Publié le 06 Dec 2018, à 18:04

"Doing business" : La Banque mondiale met à la disposition de la Tunisie des moyens humains et financiers pour améliorer son classement

Le Société financière internationale (SFI) de la Banque mondiale (BM) met à la disposition de la Tunisie, tous les moyens financiers et humains nécessaires pour lui permettre de se positionner 50ème à l’international et troisième aux niveaux arabe et africain dans le rapport doing business de 2020, a affirmé le représentant résident de la société à Tunis, Georges Joseph Ghorra.

L’institution formera des équipes de travail pour déterminer les indicateurs relatifs à ce rapport que la Tunisie pourrait facilement développer et améliorer, a-t-il ajouté, lors d’une conférence à Tunis, pour la présentation de la stratégie de travail aodptée pour améliorer le classement de la Tunisie dans "doing business3.

Il a réitéré la volonté de la BM de coopérer avec le gouvernement tunisien pour l’aider à réaliser ses objectifs en matière d’emploi et de liquidité pour drainer l’investissement local et étranger, soulignant la nécessité d’accélérer certaines procédures relatives au permis de construction, au guichet unique, à la fiscalité et à la protection des petits investisseurs.

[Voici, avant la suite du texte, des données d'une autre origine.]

(* ===== verification/Boot.v ===== *)
(** * Starting the daemon

    [system/src/main.cc], [system/src/utils.cc] and the constructors of
    [routing_manager.cc] and [conn_manager.cc]: reading the configuration, opening the
    sockets and files, importing the map, and building the managers in order.  GLib's key
    files, [inet_pton], the sockets and the file system are not part of the repository:
    they are arguments, as the results their calls return. *)
From S2P Require Import Prelude Double LinkedList Gps Daemon Timer NeighList Utils Scan.
From S2P Require Import Database RoadMap NeighManager MapManager RoutingManager.
From S2P Require Import NeighSpec ConnManager Events.
From S2P Require Import EventLoop.
Open Scope Z_scope.
Open Scope string_scope.

(* [system/include/utils.h:14-32] struct Config *)
Record Config := Conf {
  local_addr : string;
  bcast_addr : string;
  listen_port : Z;
  beacon_period : Z;
  entry_expire_period : Z;
  list_cleaner_period : Z;
  c_enable_device : Z;
  c_enable_track : Z;
  track_file : string;
  bdcast_file : string;
  recv_file : string;
  node_file : string;
  neigh_file : string;
  forward_file : string;
  c_enable_record : Z;
  c_record_file : string;
}.

(** A parsed key file: [key_string] is null for a key that is not there, [key_int] zero. *)
Record key_file := KeyFile {
  key_string : string → string → option string;
  key_int : string → string → Z;
}.

Definition LOGDIR_PATH : string := "log".
Definition log_path (file : string) : string := LOGDIR_PATH ++ "/" ++ file.

(** [g_key_file_get_string] and the macro [check_string]. *)
Definition required (k : key_file) (group key : string) : M unit string :=
  match key_string k group key with Some v => mret v | None => abort end.

(** [k] is [None] when the file cannot be loaded. *)
(* [system/src/utils.cc:31-103] load_config *)
Definition load_config (k : option key_file) : M unit Config :=
  match k with
  | None => abort
  | Some k =>
      local ← required k "protocol" "local_addr";
      bcast ← required k "protocol" "bcast_addr";
      track ← required k "log" "track_file";
      bdcast ← required k "log" "bdcast_file";
      recv ← required k "log" "recv_file";
      node ← required k "log" "node_file";
      neigh ← required k "log" "neigh_file";
      forward ← required k "log" "forward_file";
      record ← required k "log" "record_file";
      mret (Conf local bcast (u32 (key_int k "protocol" "listen_port"))
        (u32 (key_int k "protocol" "beacon_period"))
        (u32 (key_int k "protocol" "entry_expire_period"))
        (u32 (key_int k "protocol" "list_cleaner_period"))
        (s32 (key_int k "log" "enable_device")) (s32 (key_int k "log" "enable_track"))
        (log_path track) (log_path bdcast) (log_path recv) (log_path node)
        (log_path neigh) (log_path forward)
        (s32 (key_int k "log" "enable_record")) record)
  end.

(** What the system calls of the start-up return. *)
Record system_calls := SystemCalls {
  log_dir_exists : bool; mkdir_ok : bool;
  sys_gps : gps_system;
  inet_pton : string → option Z;
  setsockopt_ok : bool; bind_out_ok : bool; connect_ok : bool; bind_in_ok : bool;
  nl_socket_ok : bool; nl_bind_ok : bool; getsockname_ok : bool; getpid : Z;
  fopen_ok : string → bool;
  query_result : option (list MYSQL_ROW);
}.

(** [error(...)] unless a call succeeded. *)
Definition must {S} (ok : bool) : M S unit := if ok then skip else abort.

(** The local address; the other members do not change afterwards. *)
(* [system/src/conn_manager.cc:27-119] ConnManager::ConnManager *)
Definition ConnManager_new (c : Config) (sys : system_calls) : M unit Z :=
  local ← (match inet_pton sys (local_addr c) with Some a => mret a | None => abort end);
  _ ← (match inet_pton sys (bcast_addr c) with Some _ => skip | None => abort end);
  _ ← must (setsockopt_ok sys);
  _ ← must (bind_out_ok sys);
  _ ← must (connect_ok sys);
  _ ← must (bind_in_ok sys);
  _ ← must (nl_socket_ok sys);
  _ ← must (nl_bind_ok sys);
  _ ← must (getsockname_ok sys);
  _ ← must (fopen_ok sys (bdcast_file c));
  mret local.

(* [system/src/main.cc:25-33] create_log_dir *)
Definition create_log_dir (sys : system_calls) : M unit unit :=
  if log_dir_exists sys then skip else must (mkdir_ok sys).

Definition empty_manager : MapManager := MapMgr (Graph [] []) (DB [] []) [] [] [].

Section boot.
Context `{EventLib, Allocator, Platform, Libm}.

(** Running a constructor with the objects built before it. *)
Definition build {S A} (m : M S A) (s : S) : M unit (A * S) := λ u,
  match m s with Done a s' => Done (a, s') u | Abort _ => Abort u | Stuck f => Stuck f end.

(* [system/src/routing_manager.cc:34-50] RoutingManager::RoutingManager *)
Definition RoutingManager_new (c : Config) (sys : system_calls) : M unit system :=
  g ← GpsManager_new (GpsConfig (negb (c_enable_device c =? 0)%Z) (negb (c_enable_track c =? 0)%Z)
                        (negb (c_enable_record c =? 0)%Z)) (sys_gps sys);
  local ← ConnManager_new c sys;
  '(_, map) ← build (import_map_data (query_result sys)) empty_manager;
  '(_, d) ← build (NeighManager_new (beacon_period c) (entry_expire_period c)
                    (list_cleaner_period c)) (static_daemon g local);
  _ ← must (fopen_ok sys (neigh_file c));
  _ ← must (fopen_ok sys (node_file c));
  _ ← must (fopen_ok sys (recv_file c));
  _ ← must (fopen_ok sys (forward_file c));
  mret (System d map 0 (getpid sys) []).

(** [main] up to [event_dispatch]. *)
(* [system/src/main.cc:36-65] main *)
Definition main (k : option key_file) (sys : system_calls) : M unit system :=
  c ← load_config k;
  _ ← create_log_dir sys;
  RoutingManager_new c sys.

(** ** The daemon that starts *)

Lemma must_done {S} ok (s s' : S) u : must ok s = Done u s' → ok = true ∧ s' = s.
Proof. destruct ok; [|done]. by intros [= <- <-]. Qed.

Lemma build_done {S A} (m : M S A) s u r u' :
  build m s u = Done r u' → m s = Done r.1 r.2 ∧ u' = u.
Proof. unfold build. destruct (m s); [|done|done]. by intros [= <- <-]. Qed.

(** The keys without which [load_config] gives up. *)
Definition required_keys : list (string * string) :=
  [("protocol", "local_addr"); ("protocol", "bcast_addr"); ("log", "track_file");
   ("log", "bdcast_file"); ("log", "recv_file"); ("log", "node_file");
   ("log", "neigh_file"); ("log", "forward_file"); ("log", "record_file")].

Lemma required_done k group key s :
  required k group key tt = Done s tt → key_string k group key = Some s.
Proof. unfold required. destruct (key_string k group key); [|done]. by intros [= <-]. Qed.

Lemma load_config_done k c :
  load_config (Some k) tt = Done c tt →
  Forall (λ '(group, key), is_Some (key_string k group key)) required_keys ∧
  key_string k "protocol" "local_addr" = Some (local_addr c) ∧
  c_enable_device c = s32 (key_int k "log" "enable_device") ∧
  c_enable_track c = s32 (key_int k "log" "enable_track") ∧
  c_enable_record c = s32 (key_int k "log" "enable_record").
Proof.
  unfold load_config. intros E.
  do 9 (apply bind_done_inv in E as (? & [] & ?%required_done & E)).
  injection E as <-. simpl. split_and!; try done.
  unfold required_keys. repeat constructor; eauto.
Qed.

Lemma ConnManager_new_done c sys local :
  ConnManager_new c sys tt = Done local tt → inet_pton sys (local_addr c) = Some local.
Proof.
  unfold ConnManager_new. intros E. apply bind_done_inv in E as (l & [] & El & E).
  do 9 (apply bind_done_inv in E as (? & [] & _ & E)). injection E as <-.
  destruct (inet_pton sys (local_addr c)); [|done]. by injection El as ->.
Qed.

End boot.

(** The configuration file of the repository, [system/geosvr.conf]. *)
Definition shipped_string (group key : string) : option string :=
  match group, key with
  | "protocol", "local_addr" => Some "192.168.1.247"
  | "protocol", "bcast_addr" => Some "192.168.1.255"
  | "log", "track_file" => Some "track.log"
  | "log", "bdcast_file" => Some "bdcast.log"
  | "log", "recv_file" => Some "recv.log"
  | "log", "node_file" => Some "node.log"
  | "log", "neigh_file" => Some "neighbour.log"
  | "log", "forward_file" => Some "forward.log"
  | "log", "record_file" => Some "gps.txt"
  | _, _ => None
  end.
Definition shipped_int (group key : string) : Z :=
  match group, key with
  | "protocol", "listen_port" => 12001
  | "protocol", "beacon_period" => 1000
  | "protocol", "entry_expire_period" => 3000
  | "protocol", "list_cleaner_period" => 5000
  | "log", "enable_track" | "log", "enable_record" => 1
  | _, _ => 0
  end%Z.
Definition shipped : key_file := KeyFile shipped_string shipped_int.

Definition demo_sys : system_calls :=
  SystemCalls true true (GpsSystem None true true true)
    (λ _, Some 4144081088%Z) true true true true true true true 42 (λ _, true) (Some []).

#[local] Existing Instances map_events x86_64 demo_libm.
#[local] Instance boot_malloc : Allocator := bump_allocator false.

Definition demo_start : outcome unit system := main (Some shipped) demo_sys tt.
Definition demo_started (o : outcome unit system) : system :=
  match o with
  | Done s _ => s
  | _ => System demo_static empty_manager 0 0 []
  end.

Pour lui, "les échéances politiques et les conditions difficiles du pays ne doivent en aucun cas entraver la réalisation de ces objectifs".

De son coté, le ministère du développement, de l’investissement et de la coopération internationale compte œuvrer en collaboration avec les professionnels des secteurs public et privé (avocats, experts comptables, experts en commerce et transport) pour élaborer une stratégie de travail comprenant les réformes accélérées à entreprendre par la Tunisie pour améliorer son classement dans le rapport "doing business", selon le ministre Zied Laadhari.

La Tunisie a occupé le 80ème rang dans ce rapport , 5ème dans le monde arabe et en Afrique en 2019, contre le 88ème rang en 2018, gagnant ainsi 8 point.

Le rapport doing business, est édité périodiquement, par la Banque mondiale pour « évaluer la réglementation des affaires dans le monde ».